Members of St Mary’s PCC began to consider how to contribute to CO2 reduction in 2008. Photovoltaic panels were an obvious choice as the church has a long south-facing roof, in common with all Christian churches. The panels have the merit of generating electricity all the time the sun is shining, whereas the church is used mainly at week-ends. The unused electricity is fed into the grid, contributing to renewable energy production, and producing an income from the feed-in tariff that helps with the upkeep of the church. The roof of the nave is ideal as it is un-shaded, and largely hidden by a parapet wall when viewed from the street, thus reducing the visual impact of the panels on the character of the building. It is a pioneering project within the Birmingham Diocese, which has 175 churches.
Planning permission was sought in 2009, when St Mary’s also joined Sustainable Moseley (SusMo) and became part of a British Gas Green Streets competition entry that won the award for the West Midlands. There was tremendous support from churchgoers and local residents, including the Moseley Society, Moseley Forum, local MPs and Councillors, in which SusMo played an important role. This helped to overcome objections from City planners and the Diocesan Advisory Committee, which has members representing English Heritage and the Victorian Society, with approval finally being given by the Planning Inspectorate in September 2010, and the Diocesan Chancellor in March 2011. The panels started generating on 13th July.

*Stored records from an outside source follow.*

(** * FDA Food Enforcement connector: a shallow embedding of [connector.py]

    The development embeds the functions of the connector
    ([validate_configuration], [flatten_dict], [update] with its
    pagination loop, [get_latest_report_date],
    [make_api_request_with_retry] and
    [process_food_enforcement_records]) and settles the properties
    stated about them.

    Modelling choices, all visible in the definitions below:
    - JSON data is the inductive [value]; a Python [dict] is an
      insertion-ordered association list with the update-in-place
      semantics of [d[k] = v] ([dict_set]) and of [dict(items)]
      ([dict_of_items]).
    - A Python [str] is a [string]; each character stands for one code
      point (8-bit code points only), compared by code as Python does.
    - Effects are explicit: a computation takes the world counters (how
      many HTTP calls and clock readings happened so far) and returns its
      result together with the events it emitted (HTTP requests with
      their outcome, sleeps, upserts, checkpoints, log lines), in order.
    - The network, the wall clock and three Python built-ins that the
      repository does not define ([int] on a string, [json.dumps] and
      [str] on a list) are fields of the environment [Env].
    - The [while] loop of [update] is a fuelled recursion; [update]
      supplies enough fuel, which [update_total] proves.
    - Logging is part of the events; the text of a log line is kept as a
      constructor of [message] with the values it interpolates.
    - Resource limits of the interpreter (recursion depth, memory) are
      not modelled: flattening a mapping always succeeds. *)

From Stdlib Require Import ZArith List String Ascii Bool Lia QArith.
From Stdlib Require Import Sorting.Sorted Sorting.Permutation.
From Stdlib Require Import Floats.SpecFloat.
From Stdlib Require Import Numbers.DecimalString.
Import ListNotations.

Local Open Scope string_scope.
Local Open Scope list_scope.
Local Open Scope Z_scope.

Set Warnings "-register-all".

(* ================================================================== *)
(** ** JSON values and Python dictionaries *)
(* ================================================================== *)

(** What [response.json()] can produce. *)
Inductive value : Type :=
| VNone
| VBool (b : bool)
| VInt (z : Z)
| VFloat (f : spec_float)
| VStr (s : string)
| VList (l : list value)
| VDict (d : list (string * value)).

(** A dict with string keys, in insertion order. *)
Definition dict (A : Type) : Type := list (string * A).

Definition keys {A : Type} (d : dict A) : list string := map fst d.

(** [d.get(k)] *)
Fixpoint dict_get {A : Type} (k : string) (d : dict A) : option A :=
  match d with
  | [] => None
  | (k', v) :: rest => if String.eqb k' k then Some v else dict_get k rest
  end.

(** [d[k] = v]: an existing key keeps its position, a new key goes last. *)
Fixpoint dict_set {A : Type} (k : string) (v : A) (d : dict A) : dict A :=
  match d with
  | [] => [(k, v)]
  | (k', v') :: rest =>
      if String.eqb k' k then (k', v) :: rest else (k', v') :: dict_set k v rest
  end.

(** [dict(items)] *)
Definition dict_of_items {A : Type} (items : list (string * A)) : dict A :=
  fold_left (fun d kv => dict_set (fst kv) (snd kv) d) items [].

(** Python truthiness of a JSON value ([if v:]). *)
Definition truthy (v : value) : bool :=
  match v with
  | VNone => false
  | VBool b => b
  | VInt z => negb (z =? 0)
  | VFloat f => match f with S754_zero _ => false | _ => true end
  | VStr s => negb (String.eqb s "")
  | VList l => match l with [] => false | _ => true end
  | VDict d => match d with [] => false | _ => true end
  end.

(** Truthiness of the result of [d.get(k)], [None] when the key is absent. *)
Definition truthy_opt (o : option value) : bool :=
  match o with Some v => truthy v | None => false end.

(** A value that is neither a mapping nor a sequence. *)
Definition is_scalar (v : value) : bool :=
  match v with VList _ | VDict _ => false | _ => true end.

(* ================================================================== *)
(** ** Exceptions, HTTP, persisted state, events *)
(* ================================================================== *)

Inductive exn : Type :=
| ValueError (msg : string)
| TypeError
| AttributeError
| ConnectionError (msg : string)   (* requests: network failure, timeout *)
| HTTPError (status : Z)           (* requests: raise_for_status *)
| JSONDecodeError                  (* response.json() on an undecodable body *)
| RuntimeError (cause : exn).      (* "Failed to sync data: {str(e)}" *)

(** The exceptions caught by [except requests.exceptions.RequestException]
    among those the retry client's [try] block can raise. *)
Definition is_request_exception (e : exn) : bool :=
  match e with
  | ConnectionError _ | HTTPError _ => true
  | _ => false
  end.

Record Response : Type := mkResponse {
  status_code : Z;
  json_body : option value   (* [None]: the body is not JSON *)
}.

(** What one call of [requests.get] does. *)
Inductive Attempt : Type :=
| NetworkFailure (msg : string)
| Responded (r : Response).

(** [Response.raise_for_status] raises for 4xx and 5xx codes;
    [bool(response)] is [response.ok], true exactly when it does not. *)
Definition response_ok (r : Response) : bool :=
  negb ((400 <=? status_code r) && (status_code r <? 600)).

(** The [params] dict of [update]. *)
Record Params : Type := mkParams {
  p_api_key : option string;
  p_limit : Z;
  p_search : option string;
  p_skip : option Z
}.

Record SyncState : Type := mkSyncState {
  last_sync_date : option string;
  total_processed : Z;
  last_cursor : option Z
}.

Inductive level : Type := Info | Warning | Severe.

(** The log lines of the connector, with the values they interpolate. *)
Inductive message : Type :=
| MsgStartingSync
| MsgIncrementalSince (since : string)
| MsgFullSync
| MsgFetchingBatch (skip limit : Z)
| MsgNoResponse
| MsgNoMoreResults
| MsgProcessed (batch total : Z)
| MsgReachedEnd
| MsgSyncCompleted (total : Z)
| MsgSyncFailed (e : exn)
| MsgRequestFailed (attempt max_retries : Z) (e : exn)
| MsgRetrying (wait_time : Z)
| MsgAllRetriesFailed
| MsgUpserted (n : Z).

Inductive event : Type :=
| EvGet (url : string) (params : Params) (outcome : Attempt)
| EvSleep (seconds : Q)
| EvUpsert (table : string) (data : dict value)
| EvCheckpoint (st : SyncState)
| EvLog (lvl : level) (msg : message).

(** The part of the world a run reads: how many HTTP calls and how many
    clock readings were made so far. *)
Record World : Type := mkWorld {
  calls : nat;
  reads : nat
}.

(** The environment of a run. *)
Record Env : Type := mkEnv {
  http_get : nat -> Params -> Attempt;  (* outcome of the i-th requests.get *)
  utc_now : nat -> string;   (* i-th datetime.now(timezone.utc).isoformat() *)
  py_int : string -> option Z;          (* int(s); None for ValueError *)
  json_dumps : list value -> string;    (* json.dumps of a list *)
  py_str : list value -> string         (* str() of a list *)
}.

(* ================================================================== *)
(** ** The effect monad *)
(* ================================================================== *)

Inductive outcome (A : Type) : Type :=
| Return (a : A) (evs : list event) (w : World)
| Raise (e : exn) (evs : list event) (w : World)
| OutOfFuel.

Arguments Return {A} a evs w.
Arguments Raise {A} e evs w.
Arguments OutOfFuel {A}.

Definition M (A : Type) : Type := World -> outcome A.

Definition ret {A : Type} (a : A) : M A := fun w => Return a [] w.

Definition raise {A : Type} (e : exn) : M A := fun w => Raise e [] w.

(** Sequencing: the events of the first computation are kept whatever
    the second one does. *)
Definition bind {A B : Type} (m : M A) (f : A -> M B) : M B :=
  fun w =>
    match m w with
    | Return a evs w' =>
        match f a w' with
        | Return b evs' w'' => Return b (evs ++ evs') w''
        | Raise e evs' w'' => Raise e (evs ++ evs') w''
        | OutOfFuel => OutOfFuel
        end
    | Raise e evs w' => Raise e evs w'
    | OutOfFuel => OutOfFuel
    end.

Notation "x <- m ;; k" := (bind m (fun x => k))
  (at level 61, m at next level, right associativity).
Notation "m ;; k" := (bind m (fun _ => k))
  (at level 61, right associativity).

(** [try: m  except <handler e is Some>: handler]; an exception the
    handler does not select propagates. *)
Definition try_except {A : Type} (m : M A) (handler : exn -> option (M A)) : M A :=
  fun w =>
    match m w with
    | Raise e evs w' =>
        match handler e with
        | Some k =>
            match k w' with
            | Return b evs' w'' => Return b (evs ++ evs') w''
            | Raise e' evs' w'' => Raise e' (evs ++ evs') w''
            | OutOfFuel => OutOfFuel
            end
        | None => Raise e evs w'
        end
    | o => o
    end.

Definition emit (ev : event) : M unit := fun w => Return tt [ev] w.

Definition log (lvl : level) (msg : message) : M unit := emit (EvLog lvl msg).

(** [time.sleep(seconds)] *)
Definition sleep (seconds : Q) : M unit := emit (EvSleep seconds).

(** [op.checkpoint(state)] *)
Definition checkpoint (st : SyncState) : M unit := emit (EvCheckpoint st).

(** [op.upsert(table=..., data=...)] *)
Definition upsert (table : string) (data : dict value) : M unit :=
  emit (EvUpsert table data).

(** Lifting a pure computation that may raise. *)
Definition lift {A : Type} (r : exn + A) : M A :=
  match r with inl e => raise e | inr a => ret a end.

There are 48 1.3x1.0 m2 panels in two rows of 24 with a peak power of 9kW, producing about 7000 kWh of electricity per year. There are three inverters that convert DC to AC, also mounted on the roof, with cables running inside the bell tower down to a basement room where connections to the grid are made. There is a display meter inside the church that shows the current power level and the energy generated to date with the mass of CO2 saved. The income from the feed-in tariff will be about £3K per annum. A fraction of this will be used to promote other renewable energy projects in the Moseley area, in collaboration with SusMo. They were installed by Solar Technologies, a subsidiary of British Gas.
The British Gas Green Streets award contributed £34K to the total cost of £50K, with the remainder coming from a church fund that will be repaid from the income.